If beautiful Murano glass is a strong draw to the Venetian Lagoon island, camera-snapping groups clogging the canals, and the cookie-cutter restaurants hoping to sell them a pizza along the way, can have the opposite effect. But thanks to a culinary newcomer, there’s a reason to return. Opened last April by Giovanna Arcangeli — a Murano native who planned events at the legendary Harry’s Bar for a decade and knows a thing or two about preserving a cultured calm in the midst of a touristy enclave — Acquastanca is a refuge from all that. “We wanted to create a place where guests would be able to relax and enjoy good food in a warm, quiet atmosphere with locals,” Ms. Arcangeli said.
During a recent lunchtime visit, local businessmen taking a stand-up break at the bar were sipping Soave from the Veneto and snacking on cichetti, Venetian snacks like crispy prawns and octopus salad; a group of Venetians and a fashionable Italian mother and her teenage daughter occupied the few wood tables by the canal. Housed in a former bakery, the restaurant is stylish but not overdone: with wood beam ceilings, brick walls and resin floors, the setting is intimate but modern.
Caterina Nason, the chef and Ms. Arcangeli’s sister-in-law, focuses on simple preparations of seafood, appropriate for a lagoon restaurant. Highlights include a buttery and perfectly briny spaghetti alle vongole; crispy orata (sea bream), baked in the oven with potatoes; baccalà with polenta; and tagliolini with squid.
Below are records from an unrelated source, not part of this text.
Definition to_string (self : ExpectStapleResponseStatus) : string :=
  match self with
  | Missing => "MISSING"
  | Provided => "PROVIDED"
  | ErrorResponse => "ERROR_RESPONSE"
  | BadProducedAt => "BAD_PRODUCED_AT"
  | NoMatchingResponse => "NO_MATCHING_RESPONSE"
  | InvalidDate => "INVALID_DATE"
  | ParseResponseError => "PARSE_RESPONSE_ERROR"
  | ParseResponseDataError => "PARSE_RESPONSE_DATA_ERROR"
  end.

Definition from_str (s : string) : option ExpectStapleResponseStatus :=
  match_str s
    [("MISSING", Missing); ("PROVIDED", Provided); ("ERROR_RESPONSE", ErrorResponse);
     ("BAD_PRODUCED_AT", BadProducedAt); ("NO_MATCHING_RESPONSE", NoMatchingResponse);
     ("INVALID_DATE", InvalidDate); ("PARSE_RESPONSE_ERROR", ParseResponseError);
     ("PARSE_RESPONSE_DATA_ERROR", ParseResponseDataError)].

End ExpectStapleResponseStatus.
Notation ExpectStapleResponseStatus := ExpectStapleResponseStatus.ExpectStapleResponseStatus.

Module ExpectStapleCertStatus.

Inductive ExpectStapleCertStatus :=
| Good | Revoked | Unknown.

#[global] Instance ExpectStapleCertStatus_eq_dec : EqDecision ExpectStapleCertStatus.
Proof. solve_decision. Defined.

Definition to_string (self : ExpectStapleCertStatus) : string :=
  match self with
  | Good => "GOOD"
  | Revoked => "REVOKED"
  | Unknown => "UNKNOWN"
  end.

Definition from_str (s : string) : option ExpectStapleCertStatus :=
  match_str s
    [("GOOD", Good); ("REVOKED", Revoked); ("UNKNOWN", Unknown)].

End ExpectStapleCertStatus.
Notation ExpectStapleCertStatus := ExpectStapleCertStatus.ExpectStapleCertStatus.

(** Unknown members of a report may be null. *)
Module CspRaw.

Record CspRaw := MkCspRaw {
  effective_directive : option CspDirective;
  blocked_uri : string;
  document_uri : option string;
  original_policy : option string;
  referrer : option string;
  status_code : option Z;
  violated_directive : string;
  source_file : option string;
  line_number : option Z;
  column_number : option Z;
  script_sample : option string;
  disposition : option string;
  other : gmap string (option Value);
}.

End CspRaw.
Notation CspRaw := CspRaw.CspRaw.

Module SingleCertificateTimestampRaw.

Record SingleCertificateTimestampRaw := MkSingleCertificateTimestampRaw {
  version : option Z;
  status : option ExpectCtStatus;
  source : option ExpectCtSource;
  serialized_sct : option string;
}.

End SingleCertificateTimestampRaw.
Notation SingleCertificateTimestampRaw := SingleCertificateTimestampRaw.SingleCertificateTimestampRaw.

Module ExpectCtRaw.

Record ExpectCtRaw := MkExpectCtRaw {
  date_time : option DateTime;
  hostname : string;
  port : option Z;
  scheme : option string;
  effective_expiration_date : option DateTime;
  served_certificate_chain : option (list string);
  validated_certificate_chain : option (list string);
  scts : option (list SingleCertificateTimestampRaw);
  failure_mode : option string;
  test_report : option bool;
}.

End ExpectCtRaw.
Notation ExpectCtRaw := ExpectCtRaw.ExpectCtRaw.

Module HpkpRaw.

Record HpkpRaw := MkHpkpRaw {
  date_time : option DateTime;
  hostname : string;
  port : option Z;
  effective_expiration_date : option DateTime;
  include_subdomains : option bool;
  noted_hostname : option string;
  served_certificate_chain : option (list string);
  validated_certificate_chain : option (list string);
  known_pins : list string;
  other : gmap string (option Value);
}.

End HpkpRaw.
Notation HpkpRaw := HpkpRaw.HpkpRaw.

Module ExpectStapleRaw.

Record ExpectStapleRaw := MkExpectStapleRaw {
  date_time : option DateTime;
  hostname : string;
  port : option Z;
  effective_expiration_date : option DateTime;
  response_status : option ExpectStapleResponseStatus;
  ocsp_response : option Value;
  cert_status : option ExpectStapleCertStatus;
  served_certificate_chain : option (list string);
  validated_certificate_chain : option (list string);
}.

End ExpectStapleRaw.
Notation ExpectStapleRaw := ExpectStapleRaw.ExpectStapleRaw.

Module SecurityReportType.

Inductive SecurityReportType := Csp | ExpectCt | ExpectStaple | Hpkp.

End SecurityReportType.
Notation SecurityReportType := SecurityReportType.SecurityReportType.

(** The members that tell reports apart: whether they are there and not null. *)
Record ReportKeys := MkReportKeys {
  csp_report : bool;
  known_pins_key : bool;
  expect_staple_report : bool;
  expect_ct_report : bool;
}.

(** The url crate: what [normalize_uri] reads of a URL. *)
Record ReportUrl := MkReportUrl { url_scheme : string; host_str : option string; url_port : option Z }.

(** serde_json on the report structures, chrono's format of dates and the url crate. *)
Class ReportEnv := {
  report_url : string -> option ReportUrl;
  date_text : DateTime -> string;
  read_keys : string -> result JsonError ReportKeys;
  read_csp : string -> result JsonError CspRaw;
  read_expect_ct : string -> result JsonError ExpectCtRaw;
  read_hpkp : string -> result JsonError HpkpRaw;
  read_expect_staple : string -> result JsonError ExpectStapleRaw;
}.

(** [SecurityReportType::from_json] *)
Definition report_type_from_json `{ReportEnv} (data : string) : result JsonError (option SecurityReportType) :=
  helper ← read_keys data;
  Ok (if csp_report helper then Some SecurityReportType.Csp
      else if known_pins_key helper then Some SecurityReportType.Hpkp
      else if expect_staple_report helper then Some SecurityReportType.ExpectStaple
      else if expect_ct_report helper then Some SecurityReportType.ExpectCt
      else None).

(** ** URIs *)

Definition is_local (uri : string) : bool := bool_decide (uri ∈ [""; "self"; "'self'"]).

Definition schema_uses_host (schema : string) : bool :=
  bool_decide (schema ∈
    ["ftp"; "http"; "gopher"; "nntp"; "telnet"; "imap"; "wais"; "file"; "mms"; "https"; "shttp"; "snews"; "prospero";
     "rtsp"; "rtspu"; "rsync"; "svn"; "svn+ssh"; "sftp"; "nfs"; "git"; "git+ssh"; "ws"; "wss"]).

Definition unsplit_uri (schema host : string) : string :=
  if negb (bool_decide (host = "")) || schema_uses_host schema then schema +:+ "://" +:+ host
  else if negb (bool_decide (schema = "")) then schema +:+ ":" +:+ host
  else "".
One of Ms. Nason’s strengths is her house-made desserts, so save room for daily selections like lemon meringue cake, tiramisù and coffee coviglia (a coffee semifreddo). And there’s a wine list with a nice selection culled mainly from the nearby regions of Veneto, Friuli and Trentino Alto Adige.
Acquastanca serves as a sort of hideaway for groups like that table of Venetians — not too fancy but with good, local food, where you can stop in from breakfast to dinner for an espresso or a full meal. It has been a successful undertaking mostly because it’s a homegrown but sophisticated vision in a city that often feels overpackaged. And if you want to really fit in, ask for an ombra — a little sip of white wine that comes from the old Venetian custom of selling white wine from vendors with little carts in the ombra, or shade, to keep it cool.